Pain relief with powerful analgesia is often required. Local application of ice can reduce the pain, but may not be tolerated due to hyperaesthesia of the skin. Opiates should be avoided because of the danger of respiratory depression. Sometimes simple infiltration of the sting site with 2% xylocaine (i.e. lidocaine without adrenalin) can reduce the pain. The general management is aimed at neutralising the effects of the overstimulation of the autonomous nervous system. Hypertension is counteracted by giving the vasodilator prazocin (alpha-blocker, Minipress®) or nitroglycerin if there is pulmonary oedema. Atropine is sometimes used as a parasympatholytic agent, but can aggravate orthosympathic symptoms, so usually it is preserved for bradycardia associated with hypotension. In case of neuromuscular incoordination or convulsions diazepam IV should be given. Inotropes (e.g. dobutamine) and diuretics (furosemide) are indicated if there is heart failure. Hyperthermia requires cooling and salicylates.

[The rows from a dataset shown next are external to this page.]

(* ===== verification/LogMatching.v ===== *)
(** Log matching across a cluster ([handleAppendEntries], [replicateOnce],
    [handleApplyRequest] and [appendNoOp] of [internal/raft]): two entries with the same
    index and term, on any two servers, are equal, and so is everything before them.

    A history gives every term the log of its leader; every log of the cluster is made
    of pieces of the history, and a leader's log is the history of its term. *)
From S2P Require Import Prelude Stores Future Config Node Election Replication Rpc Leader Machine.
From S2P Require Import Restart Frame Network ElectionSafety.

(** * Histories *)

Notation history := (gmap Z (list LogEntry)).

(** Up to each entry, the log is that of the leader of the entry's term. *)
Definition tracked (H : history) (l : list LogEntry) : Prop :=
  forall i e, l !! i = Some e -> exists h, H !! Term e = Some h /\ take (i + 1) l = take (i + 1) h.

(** A leader's log only grows. *)
Definition extends (H H' : history) : Prop :=
  forall T h, H !! T = Some h -> exists k, H' !! T = Some (h ++ k).

Lemma tracked_matching H l k : tracked H l -> tracked H k -> matching l k.
Proof.
  intros Hl Hk i x y Hx Hy Ht. destruct (Hl i x Hx) as (h&Hh&->).
  destruct (Hk i y Hy) as (h'&Hh'&->). rewrite Ht in Hh. congruence.
Qed.

Lemma tracked_nil H : tracked H [].
Proof. intros i e Hi. by rewrite lookup_nil in Hi. Qed.

Lemma tracked_take H l n : tracked H l -> tracked H (take n l).
Proof.
  intros Hl i e [Hi Hn]%lookup_take_Some. destruct (Hl i e Hi) as (h&Hh&Ht). exists h.
  split; [done|]. rewrite take_take, Nat.min_l by lia. done.
Qed.

Lemma extends_refl H : extends H H.
Proof. intros T h Hh. exists []. by rewrite app_nil_r. Qed.

Lemma tracked_extends H H' l : extends H H' -> tracked H l -> tracked H' l.
Proof.
  intros He Hl i e Hi. destruct (Hl i e Hi) as (h&Hh&Ht). destruct (He _ _ Hh) as [k Hk].
  exists (h ++ k). split; [done|]. rewrite Ht. symmetry. apply take_app_le.
  apply lookup_lt_Some in Hi. apply (f_equal length) in Ht. rewrite !length_take in Ht. lia.
Qed.

(** A leader takes office with its log. *)
Lemma extends_office H T l : H !! T = None -> extends H (<[T := l]> H).
Proof.
  intros Hn T' h Hh. exists []. rewrite app_nil_r, lookup_insert_ne; [done|]. by intros ->; congruence.
Qed.

(** It appends entries of its term. *)
Lemma extends_append H T l k : H !! T = Some l -> extends H (<[T := l ++ k]> H).
Proof.
  intros Hl T' h Hh. destruct (decide (T' = T)) as [->|Hne].
  - exists k. rewrite lookup_insert_eq. congruence.
  - exists []. by rewrite app_nil_r, lookup_insert_ne.
Qed.

Lemma tracked_append H T l e :
  H !! T = Some l -> Term e = T -> tracked H l -> tracked (<[T := l ++ [e]]> H) (l ++ [e]).
Proof.
  intros Hl He Ht i x Hi. destruct (decide (i < length l)%nat) as [Hlt|Hge].
  - rewrite lookup_app_l in Hi by done.
    destruct (tracked_extends H (<[T := l ++ [e]]> H) l) with (i := i) (e := x) as (h&Hh&Htk);
      [by apply extends_append|done|done|].
    exists h. split; [done|]. rewrite <-Htk. apply take_app_le. lia.
  - rewrite lookup_app_r in Hi by lia. apply list_lookup_singleton_Some in Hi as [Hi <-].
    exists (l ++ [e]). by rewrite He, lookup_insert_eq.
Qed.

(** What a request carries: a piece of the log of its term's leader, or a place in the
    log that no server has. *)
Definition request_ok (H : history) (req : AppendEntriesRequest) : Prop :=
  (exists h k m, H !! ae_Term req = Some h /\ sent_from h req k m) \/
  (0 < ae_PrevLogIndex req <= max_uint /\ ae_PrevLogTerm req = 0).

Lemma sent_from_app ll x req k n : sent_from ll req k n -> sent_from (ll ++ x) req k n.
Proof.
  intros [S1 S2 S3 S4]. split; [done|rewrite length_app; lia| |].
  - destruct S3 as [->|(y&Hy&Ht)]; [by left|right]. exists y. split; [|done].
    apply lookup_app_l_Some, Hy.
  - rewrite drop_app_le, take_app_le by (rewrite ?length_drop; lia). done.
Qed.

Lemma request_ok_extends H H' req : extends H H' -> request_ok H req -> request_ok H' req.
Proof.
  intros He [(h&k&m&Hh&Hs)|Hb]; [left|by right]. destruct (He _ _ Hh) as [x Hx].
  exists (h ++ x), k, m. split; [done|by apply sent_from_app].
Qed.

(** * One node *)

Section node.
  Context {L Sb F R : Type} `{LogStoreSpec L} `{StableStoreSpec Sb} `{FSM F R}.
  Implicit Types r : RaftNode L Sb F R.
  Implicit Types p : proc L Sb F R.

(** A store represents one log. *)
Lemma repr_unique s l k : zlen l <= max_uint -> repr s l -> repr s k -> l = k.
Proof.
  intros Hm Hl Hk. pose proof (LastIndex_spec s l Hl) as El. rewrite (LastIndex_spec s k Hk) in El.
  injection El as El. assert (length l = length k) as Hlen by (unfold zlen in El; lia).
  apply list_eq. intros i. destruct (l !! i) as [x|] eqn:Hx.
  - destruct (lookup_lt_is_Some_2 k i) as [y Hy]; [apply lookup_lt_Some in Hx; lia|].
    rewrite Hy. replace i with (Z.to_nat (Z.of_nat i + 1 - 1)) in Hx, Hy by lia.
    apply (GetLog_hit s l _ x Hl) in Hx; [|lia]. apply (GetLog_hit s k _ y Hk) in Hy; [|lia]. congruence.
  - apply lookup_ge_None_1 in Hx. symmetry. apply lookup_ge_None_2. lia.
Qed.

(** From the assignment of [Leader] to the end of [appendNoOp], and as long as the node
    is leader, its log is the log of its term. [appendNoOp] does not look at the state. *)
Definition in_charge p : Prop := state (node p) = Leader \/ pc p = LeaderInit \/ pc p = LeaderNoOp.

(** No answer brings a newer term between the start of [runLeader] and the no-op entry. *)
Definition steady p (l : label) : Prop :=
  match l with
  | LResponse _ resp | LStaleResponse _ resp =>
      pc p = LeaderInit \/ pc p = LeaderNoOp -> aer_Term resp <= currentTerm (node p)
  | _ => True
  end.

(** Answers hold uint64 values. *)
Definition fits (l : label) : Prop :=
  match l with
  | LResponse _ resp | LStaleResponse _ resp => aer_ConflictIndex resp <= max_uint
  | _ => True
  end.

(** ** The peers' [nextIndex] and the log *)

Definition next_ok (q : peerState) : Prop := 0 <= nextIndex q <= max_uint.

Definition nexts_ok r : Prop := map_Forall (fun _ => next_ok) (peers r).

Record peers_ok p : Prop := mk_peers_ok {
  ok_peers : nexts_ok (node p);
  ok_stale : Forall (fun q => next_ok (rp_peer q)) (stale p)
}.

Lemma back_up_range log resp next :
  aer_ConflictIndex resp <= max_uint -> back_up log resp = Ret next -> 0 <= next <= max_uint.
Proof.
  intros Hc Hb. unfold back_up in Hb. apply bind_ret in Hb as (i&Hi&Hx).
  assert (i <= max_uint) as Hle.
  { destruct (0 <? aer_ConflictTerm resp); [|injection Hi as <-; done].
    apply bind_ret in Hi as (c&_&Hi). destruct (0 <? c); injection Hi as <-; [|done].
    apply uwrap64_range. }
  destruct (Z.ltb_spec i 1); injection Hx as <-; unfold max_uint in *; lia.
Qed.

Lemma sent_next_ok es q :
  next_ok q -> next_ok (match last es with
    | Some e => set_next (Index e +ᵤ 1)%go (set_match (Index e) q) | None => q end).
Proof. intros Hq. destruct (last es); [|done]. apply uwrap64_range. Qed.

Lemma nexts_ok_kept r r' : kept r r' -> nexts_ok r -> nexts_ok r'.
Proof. unfold nexts_ok. by intros [_ _ ->]. Qed.

Lemma replicate_process_log r id es resp r' :
  replicate_process r id es resp = Ret r' -> logStore r' = logStore r /\
  (aer_ConflictIndex resp <= max_uint -> nexts_ok r -> nexts_ok r').
Proof.
  unfold replicate_process. destruct (currentTerm r <? aer_Term resp).
  { intros Hk%stepDown_kept. split; [apply Hk|]. intros _. by apply nexts_ok_kept. }
  destruct (peers r !! id) as [q|] eqn:Hq.
  - destruct (aer_Success resp).
    + intros [E1 E2]%advanceCommitIndex_log. split; [exact E1|]. intros _ Ho. unfold nexts_ok.
      rewrite E2. apply map_Forall_insert_2; [|exact Ho]. apply sent_next_ok. by apply (Ho id).
    + intros (next&Hb&Hx)%bind_ret. injection Hx as <-. split; [done|]. intros Hc Ho.
      apply map_Forall_insert_2; [|exact Ho]. by apply (back_up_range (logStore r) resp).
  - destruct (aer_Success resp).
    + intros [E1 E2]%advanceCommitIndex_log. split; [exact E1|]. intros _ Ho. unfold nexts_ok. by rewrite E2.
    + intros Hx. by injection Hx as <-.
Qed.

Lemma initLeader_nexts r : nexts_ok (initLeader r).
Proof. intros id x [E _]%initLeader_peers. unfold next_ok. rewrite E. apply uwrap64_range. Qed.

Lemma trigger_nexts r : nexts_ok r -> nexts_ok (triggerReplication r).
Proof.
  unfold nexts_ok, triggerReplication. cbn [peers set_peers]. intros Ho.
  apply map_Forall_fmap. intros id q Hq. by apply (Ho id q).
Qed.

(** Storing an entry of the leader, for [appendNoOp] and [handleApplyRequest]. *)
Lemma appendNoOp_nexts r r' : appendNoOp r = Ret r' -> nexts_ok r -> nexts_ok r'.
Proof.
  unfold appendNoOp, or_log. destruct (StoreLog (logStore r) (next_entry r [])); intros Hx; try done;
    injection Hx as <-; [|done]. intros Ho. by apply trigger_nexts.
Qed.

Lemma handleApplyRequest_nexts r req r' :
  handleApplyRequest r req = Ret r' -> nexts_ok r -> nexts_ok r'.
Proof.
  unfold handleApplyRequest. destruct (negb _).
  { intros [= <-]. apply nexts_ok_kept, resolve_kept. }
  destruct (StoreLog _ _); intros Hx; try done; injection Hx as <-.
  - intros Ho. by apply trigger_nexts.
  - apply nexts_ok_kept, resolve_kept.
Qed.

(** The steps that write the log. *)
Definition writes p (l : label) : bool :=
  match l, pc p with
  | LMain, LeaderNoOp | LRequest, _ | LCommand (CAppendEntries _), _ => true
  | _, _ => false
  end.

(** What a step does to the log and to the peers. *)
Definition upkeep p (l : label) p' : Prop :=
  (writes p l = false -> logStore (node p') = logStore (node p)) /\
  (peers_ok p -> fits l -> peers_ok p').

Lemma upkeep_kept p l r k w : kept (node p) r -> upkeep p l (mkProc r k (inflight p) (stale p) (applying p) w).
Proof.
  intros Hk. split; [intros _; apply Hk|]. intros [O1 O2] _. split; [|done].
  by eapply nexts_ok_kept.
Qed.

Most cases improve without antiserum within 9-30 hours (except for pain and paresthesias). In the event of severe envenomation, death frequently occurs within 6 hours after the sting. When systemic symptoms or autonomic excitations is present, IV antiserum is recommended. It should be diluted and administered in an IV infusion over 20-30 minutes. The dose is not age-dependent. Antivenom is expensive and guidelines often suggest and that its use should be restricted to cases of severe envenomation. However, once severe envenomation has developed, the administration of antivenom may be less effective, since its primary therapeutic action is to bind toxins; it does not reverse established pathophysiological injury, such as excess levels of catecholamine, pulmonary oedema, and cardiogenic shock. Antisera are good for neutralizing neuromuscular effects but have little effect on pain or paraesthesias. A type III hypersensitivity reaction can develop after administering the antiserum (horse, donkey or goat serum; see treatment of snakebites). Type I reaction (anaphylaxis) is exceptional. Tetanus vaccination must be checked.
Antitoxin:
USA and Mexico |
anti-Centruroides |
South America |
anti-Tityus |
South Africa |
anti-Parabuthus |
Maghreb |
anti-Androctonus and anti-Buthus |
Egypt and Israel |
anti-Leiurus (also active against Androctonus crassidauda) |
India |
anti-Mesobuthus |
Prevention
Firstly reduction of the places of shelter and the food supply of the scorpions. Insecticides are only effective in the sense that they eliminate the prey of scorpions. There is often insufficient contact between the body of the scorpion and the insecticides to be directly toxic. Natural enemies of the scorpions include cats and solpugids (alias camel spider). Of course, a house cat is no guarantee that there will be no scorpions in or around a house. It is recommended to clear away junk, loose wood etc. (fewer hiding places). The same applies for certain types of vegetation (e.g. Opuntia cactus hedges in northern Africa). Cracks and crevices in and around the house must be sealed. In endemic areas it is best to always shake out shoes before putting them on and to examine clothes and blankets before using them. It is prudent to also check the toilet before use. At night, scorpions can easily be detected with an UV-light.